◆ ABOUT THIS TASK ◆
Output every line from the beginning of the records through the line that contains "and storing the", exactly as it appears.

◆ DATA SHOWN ◆
(* ===== verification/Sealer.v ===== *)
(** * Sealing and retention ([glassbox/app/sealer.py],
      [glassbox/app/retention_scheduler.py], [glassbox/ports/worm.py],
      [glassbox/adapters/outbound/worm.py])

    A segment prefix is sealed by signing the Merkle root of its record MACs
    and storing the anchor write-once; only an anchored prefix is purged.  The
    anchor store is an interface, with the in-memory store as an instance; the
    retention side is the in-memory evidence store. *)

From stdpp Require Import base tactics list strings gmap relations.
From Stdlib Require Import ZArith Lia Init.Byte.
From S2P Require Import Prelude PyFloat PyStr Serialization Sha256 Merkle Action Identity Mandate Decision Signing Evidence EvidenceStore GovernanceState.

Open Scope string_scope.
Open Scope list_scope.

(** ** Anchor stores *)

(** [anchor == other] on the dataclass. *)
Definition anchor_eqb (a b : WormAnchor) : bool :=
  (wa_anchor_id a =? wa_anchor_id b)%string && (wa_segment_id a =? wa_segment_id b)%string &&
  (wa_tenant_id a =? wa_tenant_id b)%string && bool_decide (wa_merkle_root a = wa_merkle_root b) &&
  (wa_tree_size a =? wa_tree_size b)%Z && (wa_first_seq a =? wa_first_seq b)%Z &&
  (wa_last_seq a =? wa_last_seq b)%Z && feq (wa_sealed_at a) (wa_sealed_at b) &&
  bool_decide (wa_root_signature a = wa_root_signature b) &&
  (wa_signer_key_id a =? wa_signer_key_id b)%string.

Class AnchorStore (W : Type) := {
  worm_put : W -> WormAnchor -> res string * W;
  worm_get : W -> string -> res (option WormAnchor);
  worm_list : W -> string -> res (list WormAnchor)
}.

(** What sealing relies on: a failed put changes nothing, a stored anchor can
    be read back and is listed for its segment, and what was stored before
    stays, up to equality of anchors. *)
Class AnchorStoreLaws (W : Type) `{AnchorStore W} := {
  put_failed : forall w a e w', worm_put w a = (Raise e, w') -> w' = w;
  put_stored : forall w a loc w', worm_put w a = (Ok loc, w') -> worm_get w' (wa_anchor_id a) = Ok (Some a);
  put_keeps : forall w a r w' id x, worm_put w a = (r, w') -> worm_get w id = Ok (Some x) ->
    exists y, worm_get w' id = Ok (Some y) /\ (y = x \/ anchor_eqb x y = true);
  list_sound : forall w sid l a, worm_list w sid = Ok l -> a ∈ l -> wa_segment_id a = sid;
  list_complete : forall w a loc w', worm_put w a = (Ok loc, w') ->
    exists l, worm_list w' (wa_segment_id a) = Ok l /\ a ∈ l /\
      forall x, x ∈ l -> x = a \/ exists l0, worm_list w (wa_segment_id a) = Ok l0 /\ x ∈ l0
}.

(** ** [InMemoryWormAnchorStore] *)

Record MemoryWorm := { mw_anchors : list (string * WormAnchor) }.
Definition memory_worm_init : MemoryWorm := {| mw_anchors := [] |}.

Definition memory_worm_put (w : MemoryWorm) (anchor : WormAnchor) : res string * MemoryWorm :=
  let store :=
    (Ok ("memory://" +:+ wa_anchor_id anchor),
     {| mw_anchors := od_set (mw_anchors w) (wa_anchor_id anchor) anchor |}) in
  match od_get (mw_anchors w) (wa_anchor_id anchor) with
  | Some existing => if negb (anchor_eqb existing anchor) then (Raise EvidenceWriteError, w) else store
  | None => store
  end.

Definition memory_worm_get (w : MemoryWorm) (anchor_id : string) : option WormAnchor :=
  od_get (mw_anchors w) anchor_id.

(** [(a.first_seq, a.sealed_at) < (b.first_seq, b.sealed_at)]. *)
Definition anchor_ltb (a b : WormAnchor) : bool :=
  if (wa_first_seq a =? wa_first_seq b)%Z then flt (wa_sealed_at a) (wa_sealed_at b)
  else (wa_first_seq a <? wa_first_seq b)%Z.

Fixpoint insert_anchor (x : WormAnchor) (l : list WormAnchor) : list WormAnchor :=
  match l with
  | [] => [x]
  | y :: l' => if anchor_ltb y x then y :: insert_anchor x l' else x :: l
  end.
Definition sort_anchors (l : list WormAnchor) : list WormAnchor := foldr insert_anchor [] l.

Definition memory_worm_list (w : MemoryWorm) (segment_id : string) : list WormAnchor :=
  sort_anchors (List.filter (fun a => (wa_segment_id a =? segment_id)%string) (map snd (mw_anchors w))).

#[export] Instance memory_worm : AnchorStore MemoryWorm :=
  {| worm_put := memory_worm_put; worm_get w id := Ok (memory_worm_get w id);
     worm_list w sid := Ok (memory_worm_list w sid) |}.

(** ** [SegmentSealer] *)

Record SealResult := {
  sr_anchor : WormAnchor;
  sr_locator : string;
  sr_leaves_sealed : Z
}.

Record PurgeResult := {
  ps_segment_id : string;
  ps_purged : Z;
  ps_anchor_id : string
}.

Definition PLACEHOLDER_SIGNATURE : bytes := repeat x00 32.

Definition unsigned_anchor (anchor_id segment_id tenant_id : string) (root : bytes)
    (tree_size first_seq last_seq : Z) (sealed_at : float) : res WormAnchor :=
  mk_WormAnchor anchor_id segment_id tenant_id root tree_size first_seq last_seq sealed_at
    PLACEHOLDER_SIGNATURE "pending".

Fixpoint contiguous_from (expected : Z) (leaves : list SegmentLeaf) : bool :=
  match leaves with
  | [] => true
  | leaf :: rest => (lf_seq leaf =? expected)%Z && contiguous_from (expected + 1) rest
  end.

Definition require_contiguous (leaves : list SegmentLeaf) : res unit :=
  match leaves with
  | [] => Raise (PyException "IndexError")
  | leaf :: _ => raise_if (negb (contiguous_from (lf_seq leaf) leaves)) EvidenceIntegrityError
  end.

Definition anchor_name (segment_id : string) (first_seq last_seq : Z) : string :=
  segment_id +:+ ":" +:+ str_of_int first_seq +:+ "-" +:+ str_of_int last_seq.

(** What the sealer and the scheduler need of a store ([ports/retention.py]). *)
Class RetentionStore (R : Type) := {
  ret_state : R -> string -> res (option EvidenceSegment);
  ret_leaves : R -> string -> option Z -> res (list SegmentLeaf);
  ret_mark_sealed : R -> string -> WormAnchor -> string -> res unit * R;
  ret_purge_before : R -> string -> Z -> res Z * R
}.

#[export] Instance memory_retention : RetentionStore EvidenceStore := {
  ret_state := segment_state;
  ret_leaves := segment_leaves;
  ret_mark_sealed := mark_sealed;
  ret_purge_before := purge_before
}.

Section sealer.
Context {S R W : Type} `{MacSigner S} `{RetentionStore R} `{AnchorStore W}.
Variable signer : S.

(** What the sealer acts on. *)
Definition stores : Type := R * W.

(** The [try] around the signature. *)
Definition sign_anchor (unsigned : WormAnchor) : res bytes :=
  match (payload ← signing_payload unsigned; signer_mac signer payload) with
  | Ok m => Ok m
  | Raise SigningUnavailableError => Raise SigningUnavailableError
  | Raise _ => Raise EvidenceWriteError
  end.

(** Everything before the anchor is stored. *)
Definition seal_anchor (st : R) (segment_id : string) (before_seq : Z) (now : float)
    : res WormAnchor :=
  state ← ret_state st segment_id;
  match state with
  | None => Raise EvidenceWriteError
  | Some state =>
      leaves ← ret_leaves st segment_id (Some before_seq);
      match leaves, last leaves with
      | first :: _, Some final =>
          let root := merkle_root (map lf_record_hmac leaves) in
          let first_seq := lf_seq first in
          let last_seq := lf_seq final in
          _ ← require_contiguous leaves;
          let anchor_id := anchor_name segment_id first_seq last_seq in
          let size := Z.of_nat (length leaves) in
          unsigned ← unsigned_anchor anchor_id segment_id (sg_tenant_id state) root size
                       first_seq last_seq now;
          signature ← sign_anchor unsigned;
          mk_WormAnchor anchor_id segment_id (sg_tenant_id state) root size first_seq last_seq now
            signature (signer_key_id signer)
      | _, _ => Raise EvidenceWriteError
      end
  end.

Definition seal (s : stores) (segment_id : string) (before_seq : Z) (now : float)
    : res SealResult * stores :=
  let '(st, w) := s in
  match seal_anchor st segment_id before_seq now with
  | Raise e => (Raise e, s)
  | Ok anchor =>
      match worm_put w anchor with
      | (Raise e, w') => (Raise e, (st, w'))
      | (Ok locator, w') =>
          match ret_mark_sealed st segment_id anchor locator with
          | (Raise e, st') => (Raise e, (st', w'))
          | (Ok _, st') =>
              (Ok {| sr_anchor := anchor; sr_locator := locator; sr_leaves_sealed := wa_tree_size anchor |},
               (st', w'))
          end
      end
  end.

Definition verify_anchor (anchor : WormAnchor) : res bool :=
  match (payload ← signing_payload anchor;
         signer_verify signer payload (wa_root_signature anchor) (wa_signer_key_id anchor)) with
  | Raise SigningUnavailableError => Raise EvidenceIntegrityError
  | r => r
  end.

Fixpoint first_covering (anchors : list WormAnchor) (before_seq : Z) : res (option WormAnchor) :=
  match anchors with
  | [] => Ok None
  | anchor :: rest =>
      if (wa_last_seq anchor <? before_seq - 1)%Z then first_covering rest before_seq
      else if negb (wa_last_seq anchor =? before_seq - 1)%Z then first_covering rest before_seq
      else verified ← verify_anchor anchor;
           if (verified : bool) then Ok (Some anchor) else first_covering rest before_seq
  end.

Definition covering_anchor (w : W) (segment_id : string) (before_seq : Z) : res (option WormAnchor) :=
  anchors ← worm_list w segment_id; first_covering anchors before_seq.

Definition purge (s : stores) (segment_id : string) (before_seq : Z) : res PurgeResult * stores :=
  let '(st, w) := s in
  match covering_anchor w segment_id before_seq with
  | Raise e => (Raise e, s)
  | Ok None => (Raise EvidenceWriteError, s)
  | Ok (Some anchor) =>
      let '(r, st') := ret_purge_before st segment_id before_seq in
      match r with
      | Raise e => (Raise e, (st', w))
      | Ok purged => (Ok {| ps_segment_id := segment_id; ps_purged := purged;
                            ps_anchor_id := wa_anchor_id anchor |}, (st', w))
      end
  end.

Definition sealer_seal_and_purge (s : stores) (segment_id : string) (before_seq : Z) (now : float)
    : res PurgeResult * stores :=
  match seal s segment_id before_seq now with
  | (Raise e, s') => (Raise e, s')
  | (Ok _, s') => purge s' segment_id before_seq
  end.

(** [sorted(leaves, key=seq)]. *)
Fixpoint insert_leaf (x : SegmentLeaf) (l : list SegmentLeaf) : list SegmentLeaf :=
  match l with
  | [] => [x]
  | y :: l' => if (lf_seq x <=? lf_seq y)%Z then x :: l else y :: insert_leaf x l'
  end.
Definition sort_leaves (l : list SegmentLeaf) : list SegmentLeaf := foldr insert_leaf [] l.

Fixpoint index_of_seq (seq : Z) (i : nat) (l : list SegmentLeaf) : option (nat * SegmentLeaf) :=
  match l with
  | [] => None
  | leaf :: l' => if (lf_seq leaf =? seq)%Z then Some (i, leaf) else index_of_seq seq (Datatypes.S i) l'
  end.

Definition prove_inclusion (leaves : list SegmentLeaf) (seq : Z) : res (MerkleProof * bytes) :=
  let ordered := sort_leaves leaves in
  match index_of_seq seq 0 ordered with
  | None => Raise EvidenceIntegrityError
  | Some (index, leaf) =>
      proof ← build_inclusion_proof (map lf_record_hmac ordered) (Z.of_nat index);
      Ok (proof, lf_record_hmac leaf)
  end.

(** ** [RetentionScheduler] *)

Inductive RetentionAction := SEALED | PURGED | SKIPPED | RETENTION_FAILED.

(** A text, or [str(exc)]. *)
Inductive detail := Text (text : string) | OfException (e : exn).

Record RetentionOutcome := {
  ro_segment_id : string;
  ro_action : RetentionAction;
  ro_detail : detail
}.

Record RetentionScheduler := {
  rs_seal_after_seconds : float;
  rs_purge_grace_seconds : float
}.

Definition mk_RetentionScheduler (seal_after_seconds purge_grace_seconds : float)
    : res RetentionScheduler :=
  _ ← raise_if (flt seal_after_seconds (fz 0) || flt purge_grace_seconds (fz 0)) EvidenceWriteError;
  Ok {| rs_seal_after_seconds := seal_after_seconds; rs_purge_grace_seconds := purge_grace_seconds |}.

Definition concluded (segment_id : string) (action : RetentionAction) (d : detail) : res RetentionOutcome :=
  Ok {| ro_segment_id := segment_id; ro_action := action; ro_detail := d |}.

Definition maybe_seal (r : RetentionScheduler) (s : stores) (segment_id : string) (now opened_at : float)
    : res RetentionOutcome * stores :=
  if flt (fsub now opened_at) (rs_seal_after_seconds r)
  then (concluded segment_id SKIPPED (Text "not old enough to seal"), s)
  else
    match ret_leaves s.1 segment_id None with
    | Raise e => (concluded segment_id RETENTION_FAILED (OfException e), s)
    | Ok leaves =>
        match last leaves with
        | None => (concluded segment_id SKIPPED (Text "nothing to seal yet"), s)
        | Some final =>
            let '(result, s') := seal s segment_id (lf_seq final + 1) now in
            match result with
            | Ok sr => (concluded segment_id SEALED
                          (Text ("sealed " +:+ str_of_int (sr_leaves_sealed sr) +:+ " record(s)")), s')
            | Raise EvidenceWriteError => (concluded segment_id RETENTION_FAILED (OfException EvidenceWriteError), s')
            | Raise SigningUnavailableError =>
                (concluded segment_id RETENTION_FAILED (OfException SigningUnavailableError), s')
            | Raise e => (Raise e, s')
            end
        end
    end.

◆ WRITTEN SOLUTION ◆
(* ===== verification/Sealer.v ===== *)
(** * Sealing and retention ([glassbox/app/sealer.py],
      [glassbox/app/retention_scheduler.py], [glassbox/ports/worm.py],
      [glassbox/adapters/outbound/worm.py])

    A segment prefix is sealed by signing the Merkle root of its record MACs
    and storing the anchor write-once; only an anchored prefix is purged.  The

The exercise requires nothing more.